Development and Clinical Validation of Global Tau Severity Score in Young- and Late- Onset Alzheimer's Disease Using Florzolotau (18F) PET

Abstract

Abstract Background Tau-specific positron emission tomography (tau-PET) holds promise in distinguishing Alzheimer's disease (AD) and elucidating the spatial distribution of tau deposition. In particular, the phenotypic differences between the young-onset AD [YOAD] and late-onset AD [LOAD] likely arise from the distinct biological properties of tau proteins to their downstream pathways.
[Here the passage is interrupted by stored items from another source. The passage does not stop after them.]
Lemma hex_digits_failed n p r :
  hex_digits js n p = Ok (Failed r) -> r = JSMN_ERROR_INVAL.
Proof.
  revert p. induction n as [|n IH]; intros p; simpl; [discriminate|].
  destruct (rd js p) as [c|]; cbn [obind]; [|discriminate].
  destruct (c =? 10); [discriminate|].
  destruct (negb (ishexdigit c)); [intros [= <-]; reflexivity|]. apply IH.
Qed.

Lemma string_body_failed c p r :
  string_body js len c p = Ok (Failed r) -> r = JSMN_ERROR_INVAL.
Proof.
  unfold string_body, string_escape.
  destruct ((c =? 92) && (p + 1 <? len)); [|discriminate].
  destruct (rd js (p + 1)) as [e|]; cbn [obind]; [|discriminate].
  destruct (is_simple_escape e); [discriminate|].
  destruct (e =? 117); [apply hex_digits_failed|intros [= <-]; reflexivity].
Qed.

Lemma string_scan_failed fuel p r :
  string_scan js len fuel p = Ok (Failed r) ->
  r = JSMN_ERROR_INVAL \/ r = JSMN_ERROR_UNCLOSED_STRING.
Proof.
  revert p. induction fuel as [|fuel IH]; intros p; simpl;
    (destruct (p <? len); [|intros [= <-]; auto]);
    (destruct (rd js p) as [c|]; cbn [obind]; [|discriminate]);
    (destruct (c =? 0); [intros [= <-]; auto|]);
    (destruct (c =? 34); [discriminate|]);
    (destruct (string_body js len c p) as [[q|r']|] eqn:Hb; cbn [obind];
      try discriminate;
      try (intros [= <-]; left; eapply string_body_failed; exact Hb)).
  apply IH.
Qed.
(** * RVAE: the recurrent variational auto-encoder of [model/rvae.py]

    A shallow embedding of [RVAE.forward], [RVAE.trainer] and [RVAE.sample].

    Conventions of the embedding:
    - float tensors are nested lists of real numbers (exact arithmetic:
      rounding and overflow of the tensor backend are outside the model);
      long tensors are nested lists of integers; the KL formula of line 79
      is given a second time in binary32 arithmetic, in the module [F32], to
      show where rounding separates the program from the real formula;
    - Python exceptions are the [Raise] results of a small state-and-error
      monad; the state is the pseudo-random generator together with a log
      of the calls made to the collaborators (embedding, encoder, decoder,
      batch loader, optimizer);
    - the collaborators, which live in other modules of the repository, are
      the fields of the records [RVAE] and [BatchLoader]. *)

From Stdlib Require Import String.
From Stdlib Require Import Reals List ZArith Lia Lra Bool.
From Stdlib Require SpecFloat.
Import ListNotations.

Open Scope R_scope.

(** ** Tensors *)

Abbreviation Tensor1 := (list R).
Abbreviation Tensor2 := (list (list R)).
Abbreviation Tensor3 := (list (list (list R))).

Abbreviation LongTensor2 := (list (list Z)).
Abbreviation LongTensor3 := (list (list (list Z))).

Module Torch.

(** Pairing of two sequences position by position.  The tensor operations
    below are only applied to operands of one shape; on operands of
    different lengths the pairing stops at the shorter one. *)
Fixpoint zip_with {A B C : Type} (f : A -> B -> C)
         (xs : list A) (ys : list B) : list C :=
  match xs, ys with
  | x :: xs', y :: ys' => f x y :: zip_with f xs' ys'
  | _, _ => []
  end.

Definition pointwise (f : R -> R) (x : Tensor2) : Tensor2 :=
  map (map f) x.

Definition pointwise2 (f : R -> R -> R) (x y : Tensor2) : Tensor2 :=
  zip_with (zip_with f) x y.

(** [x + y], [x - y], [x * y] on tensors. *)
Definition add : Tensor2 -> Tensor2 -> Tensor2 := pointwise2 Rplus.
Definition sub : Tensor2 -> Tensor2 -> Tensor2 := pointwise2 Rminus.
Definition mul : Tensor2 -> Tensor2 -> Tensor2 := pointwise2 Rmult.

(** [c * x] and [x + c] for a Python number [c]. *)
Definition scale (c : R) : Tensor2 -> Tensor2 := pointwise (Rmult c).
Definition add_scalar (x : Tensor2) (c : R) : Tensor2 :=
  pointwise (fun v => v + c) x.

(** [t.pow(x, n)] and [t.exp(x)]. *)
Definition pow (x : Tensor2) (n : nat) : Tensor2 :=
  pointwise (fun v => v ^ n) x.
Definition exp : Tensor2 -> Tensor2 := pointwise Rtrigo_def.exp.

(** [x.sum()] of a vector, [t.sum(x, 1)] of a matrix, and [c * x] of a
    vector. *)
Definition sum (x : Tensor1) : R := fold_right Rplus 0 x.
Definition sum_dim1 (x : Tensor2) : Tensor1 := map sum x.
Definition scale1 (c : R) (x : Tensor1) : Tensor1 := map (Rmult c) x.

(** [x.size() == [b, l]]. *)
Definition has_size {A : Type} (x : list (list A)) (b l : nat) : bool :=
  Nat.eqb (length x) b && forallb (fun row => Nat.eqb (length row) l) x.

Definition entry (x : Tensor2) (i j : nat) : R := nth j (nth i x []) 0.

(** [x.size()] of a two-dimensional tensor, as the pair that
    [[batch_size, seq_len] = x.size()] unpacks. *)
Definition size2 {A : Type} (x : list (list A)) : nat * nat :=
  (length x, length (hd [] x)).

(** [x.view(-1, V)] of a three-dimensional tensor: the entries in storage
    order, cut into rows of [V] entries.  The library raises when the
    number of entries is not a multiple of [V]: [None] here. *)
Fixpoint rows_of {A : Type} (fuel V : nat) (flat : list A) : list (list A) :=
  match fuel with
  | O => []
  | S fuel' =>
      match flat with
      | [] => []
      | _ => firstn V flat :: rows_of fuel' V (skipn V flat)
      end
  end.

Definition view {A : Type} (x : list (list (list A))) (V : nat)
  : option (list (list A)) :=
  let flat := concat (concat x) in
  if Nat.eqb V 0 || negb (Nat.eqb (length flat mod V) 0)
  then None
  else Some (rows_of (length flat) V flat).

(** [F.softmax(x)] of a two-dimensional tensor: along dimension 1. *)
Definition softmax_row (row : Tensor1) : Tensor1 :=
  map (fun v => Rtrigo_def.exp v / sum (map Rtrigo_def.exp row)) row.
Definition softmax (x : Tensor2) : Tensor2 := map softmax_row x.

(** A tensor as [F.binary_cross_entropy] meets its target: of float or of
    long type. *)
Inductive dtyped : Type :=
| FloatTensor (x : Tensor2)
| LongTensor (x : LongTensor2).

(** Why the library refuses a call. *)
Inductive refusal : Type :=
| SizeMismatch
| DtypeMismatch.

Definition same_size {A B : Type} (x : list (list A)) (y : list (list B))
  : bool :=
  Nat.eqb (length x) (length y)
  && forallb (fun agree => agree)
             (zip_with (fun r1 r2 => Nat.eqb (length r1) (length r2)) x y).

(** [F.binary_cross_entropy(p, t, size_average=False)].  The library
    raises when the sizes of [p] and [t] differ, and it refuses a target
    that is not a float tensor.  On a float target of the size of [p] it is
    the sum over all entries of [-(t * log p + (1 - t) * log (1 - p))]. *)
Definition bce_entry (p t : R) : R :=
  - (t * ln p + (1 - t) * ln (1 - p)).

Definition binary_cross_entropy (prediction : Tensor2) (target : dtyped)
  : R + refusal :=
  match target with
  | FloatTensor t =>
      if same_size prediction t
      then inl (sum (map sum (zip_with (zip_with bce_entry) prediction t)))
      else inr SizeMismatch
  | LongTensor t =>
      if same_size prediction t then inr DtypeMismatch else inr SizeMismatch
  end.

(** [x.cuda()] moves the storage and keeps the values. *)
Definition cuda {A : Type} (x : A) : A := x.

End Torch.

(** ** The latent sampler of [RVAE.forward] (lines 71-79) *)

(** [std = t.exp(0.5 * logvar)] *)
Definition std_of (logvar : Tensor2) : Tensor2 :=
  Torch.exp (Torch.scale 0.5 logvar).

(** [z = z * std + mu], where the [z] on the right is the draw of
    [t.randn]. *)
Definition z_of (noise mu logvar : Tensor2) : Tensor2 :=
  Torch.add (Torch.mul noise (std_of logvar)) mu.

(** [kld = (-0.5 * t.sum(logvar - t.pow(mu, 2) - t.exp(logvar) + 1, 1)).sum().squeeze()] *)
Definition kld_of (mu logvar : Tensor2) : R :=
  Torch.sum
    (Torch.scale1 (-0.5)
       (Torch.sum_dim1
          (Torch.add_scalar
             (Torch.sub (Torch.sub logvar (Torch.pow mu 2)) (Torch.exp logvar))
             1))).

(** ** The formulas of the specification, by index *)

Fixpoint big_sum (n : nat) (f : nat -> R) : R :=
  match n with
  | O => 0
  | S k => big_sum k f + f k
  end.

(** One row of the KL term: [-0.5 * sum_j (logvar_j - mu_j^2 - exp(logvar_j) + 1)]. *)
Definition kld_row (L : nat) (mu_i logvar_i : nat -> R) : R :=
  -0.5 * big_sum L (fun j =>
                      logvar_i j - (mu_i j) ^ 2 - Rtrigo_def.exp (logvar_i j) + 1).
Lemma assemble_report_empty (rt : runtime.functions)
    (start_date end_date station1 station2 : string) :
  Spec.printable start_date = true -> Spec.printable end_date = true ->
  Spec.printable station1 = true -> Spec.printable station2 = true ->
  reports.assemble_report rt start_date end_date station1 station2 []
  = Raise ZeroDivisionError.
Proof.
  intros H1 H2 H3 H4. unfold reports.assemble_report.
  assert (Hh : Spec.returns
                 (reports.write_header start_date end_date station1
                    station2 [])).
  { unfold reports.write_header. cbn [map].
    repeat returns_step;
      rewrite ?printable_app, ?H1, ?H2, ?H3, ?H4; try reflexivity.
    destruct (String.eqb start_date end_date); [now eexists|].
    apply set_value_text_returns. now rewrite !printable_app, H1, H2. }
  destruct Hh as [ws0 ->]. cbn [reports.bind].
  assert (Hc : Spec.returns
                 (reports.write_headers ws0 1
                    (reports.headers station1 station2))).
  { unfold reports.headers. cbn [reports.write_headers].
    repeat returns_step; rewrite ?printable_app, ?H3, ?H4; reflexivity. }
  destruct Hc as [ws1 ->]. reflexivity.
Qed.

End Sheet.

(** ** Outcomes of the report *)

Section ReportOutcomes.

Local Open Scope string_scope.

Variable rt : runtime.functions.

Lemma is_empty_true {A : Type} (l : list A) :
  reports.is_empty l = true <-> l = [].
Proof. destruct l; simpl; split; congruence. Qed.

Lemma is_empty_false {A : Type} (l : list A) :
  reports.is_empty l = false <-> l <> [].
Proof. destruct l; simpl; split; congruence. Qed.

Lemma match_stations_nil_r (station1_samples : list models.LocationSample) :
  reports.match_stations rt station1_samples [] = [].
Proof.
  unfold reports.match_stations.
  induction station1_samples as [|s1 l IH]; simpl; auto.
Qed.

(** Where the entries of [first_matches] come from. *)
Lemma first_matches_in (l1 l2 : list models.LocationSample)
    (s1 s2 : models.LocationSample) (d : float) :
  In (s1, s2, d) (Spec.first_matches rt l1 l2) ->
  In s1 l1 /\ In s2 l2 /\ Spec.pairable rt s1 s2 = true /\
  Spec.sample_distance rt s1 s2 = Some d.
Proof.
  unfold Spec.first_matches. intros H.
  apply in_flat_map in H as [x [Hx H]].
  destruct (find (Spec.pairable rt x) l2) as [y|] eqn:Ef; [|contradiction].
  destruct (Spec.sample_distance rt x y) as [dxy|] eqn:Ed; [|contradiction].
  destruct H as [H|[]]. injection H as -> -> ->.
  apply find_some in Ef as [Hy Hp]. now repeat split.
Qed.

Lemma numbered_in (l : list (models.LocationSample * models.LocationSample
                             * float)) :
  forall (n : nat) (p : reports.MatchedPair),
    In p (Spec.numbered n l) ->
    exists k s1 s2 d, In (s1, s2, d) l /\ p = Spec.pair_of k s1 s2 d.
Proof.
  induction l as [|[[s1 s2] d] l IH]; intros n p H; simpl in H;
    [contradiction|].
  destruct H as [<-|H].
  - exists n, s1, s2, d. split; [now left|reflexivity].
  - destruct (IH _ _ H) as [k [x1 [x2 [dx [Hin E]]]]].
    exists k, x1, x2, dx. split; [now right|exact E].
Qed.

Lemma printable_pair_of (n : nat) (s1 s2 : models.LocationSample)
    (d : float) :
  Spec.printable_pair (Spec.pair_of n s1 s2 d) = Spec.printable_sample s1.
Proof.
  unfold Spec.printable_pair, Spec.printable_sample. simpl.
  rewrite printable_app. change (Spec.printable " (mean)") with true.
  now rewrite andb_true_r.
Qed.

Lemma match_stations_printable (l1 l2 : list models.LocationSample) :
  forallb Spec.printable_sample l1 = true ->
  forallb Spec.printable_pair (reports.match_stations rt l1 l2) = true.
Proof.
  intros H. rewrite forallb_forall in H. apply forallb_forall. intros p Hp.
  rewrite match_stations_numbered in Hp.
  apply numbered_in in Hp as [k [s1 [s2 [d [Hin ->]]]]].
  apply first_matches_in in Hin as [H1 _].
  rewrite printable_pair_of. now apply H.
Qed.

(** *** A sheet of printable texts is written *)

Lemma times_printable (matched_pairs : list reports.MatchedPair) :
  forallb Spec.printable_pair matched_pairs = true ->
  forallb Spec.printable
    (map (fun pair => PyStr.remove " (mean)" (reports.time pair))
       matched_pairs) = true.
Proof.
  induction matched_pairs as [|p l IH]; simpl; [reflexivity|].
  intros H. apply andb_prop in H as [Hp Hl]. rewrite (IH Hl), andb_true_r.
  unfold Spec.printable_pair in Hp.
  apply andb_prop in Hp as [Hp _]. apply andb_prop in Hp as [Hp _].
  apply andb_prop in Hp as [Hp _]. apply andb_prop in Hp as [_ Hp].
  now apply printable_remove_from.
Qed.
(** A computation that did not run out of fuel: it returned or raised. *)
Definition finishes {A} (m : res A) : Prop := m <> OutOfFuel.

(** Total number of values in the domains. *)
Definition total_size (d : dict (list string)) : nat :=
  list_sum (map (fun entry => List.length (snd entry)) d).

(** What bounds the number of passes the loop of [ac3] can still make: a
    pass that changes no domain consumes an arc, a pass that changes one
    removes a value and adds at most one arc per variable. *)
Definition ac3_measure (st : State) (arcs : list Arc) : nat :=
  total_size (domains st) * S (List.length (variables st)) + List.length arcs.

(** Fuel that is enough for [solve] on the instance [st]. *)
Definition enough_fuel (st : State) : nat :=
  let st1 := enforce_node_consistency st in
  S (ac3_measure st1 (all_arcs st1) + List.length (variables st1)).

(** A well-formed instance stores an overlap entry (possibly [None]) for
    every ordered pair of distinct variables. *)
Definition overlaps_defined
  (overlaps : Var.t -> Var.t -> option (option (nat * nat)))
  (vars : list Var.t) : Prop :=
  forall x y, In x vars -> In y vars -> x <> y -> overlaps x y <> None.

(** The solver state of an instance with variables [vars]: every variable
    has a domain, of words of its length, and the crossword's variable set
    holds variables of the instance only. *)
Definition state_wf (vars : list Var.t) (st : State) : Prop :=
  keys (domains st) = vars /\
  incl (variables st) vars /\
  node_consistent (domains st).

(** A queue of arcs between distinct variables of the instance. *)
Definition arcs_wf (vars : list Var.t) (arcs : list Arc) : Prop :=
  forall x y, In (x, y) arcs -> In x vars /\ In y vars /\ x <> y.

(** An assignment built by the search: it binds variables of the instance,
    each once, to words of their domains, and every variable of the
    instance is either still in the crossword's variable set or assigned. *)
Definition assignment_wf (vars : list Var.t) (st : State) (a : Assignment)
  : Prop :=
  NoDup (keys a) /\
  incl (keys a) vars /\
  (forall v, In v vars -> In v (variables st) \/ dict_mem v a = true) /\
  (forall v w, In (v, w) a ->
               exists words, dict_get v (domains st) = Some words /\ In w words).

(** The arc from [x] to [y] is consistent: every word left for [x] has a
    support among the words left for [y] at the overlap indices (an arc
    between slots that do not overlap is consistent). *)
Definition arc_consistent
  (overlaps : Var.t -> Var.t -> option (option (nat * nat)))
  (st : State) (x y : Var.t) : Prop :=
  forall o0 o1 domX domY,
    overlaps x y = Some (Some (o0, o1)) ->
    dict_get x (domains st) = Some domX ->
    dict_get y (domains st) = Some domY ->
    forall wx, In wx domX -> supported o0 o1 domY wx.

(** Two slots overlap in both directions or in none. *)
Definition overlaps_symmetric
  (overlaps : Var.t -> Var.t -> option (option (nat * nat))) : Prop :=
  forall x y o, overlaps x y = Some (Some o) ->
                exists o', overlaps y x = Some (Some o').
This study aimed to establish a global tau severity (gTS) scale based on Florzolotau (18F) PET, a highly specific second-generation tau tracer for diagnosing AD, for standardizing tau burden quantification. Methods A total of 186 participants were enrolled and divided into a pilot group (15 cognitive unimpaired controls [CTLs] and 15 AD patients) and a validation group (27 CTLs, 67 patients with YOAD, and 62 patients with LOAD). The pilot group results were utilized to create an AD-specific tau mask and determine the optimal Florzolotau (18F) reference region based on effect size. In the validation group, cutoffs for diagnosing YOAD and LOAD using the gTS score were calculated. Regression models were used to assess the impact of amyloid centiloid, gTS score, and hippocampal volume on cognitive outcomes. Results The white matter region was determined to be the most suitable reference for Florzolotau (18F). The gTS cutoff values of 24.1 for both AD and YOAD and 34.1 for LOAD demonstrated highest diagnostic accuracy, as indicated by the area under the curve. The gTS scores significantly predicted total scores and subdomains on cognitive ability screening instruments. Cognitive-gTS curve features were found to have quadratic and linear relationships with YOAD and LOAD, respectively, illustrating the direct effect of tau pathology on cognition. Conclusions The gTS score, derived from Florzolotau (18F) PET scans, provides a robust method for assessing global tau burden. The scale reveals different cognition–tau relationships in YOAD and LOAD, indicating distinct pathological property of tau on disease progression.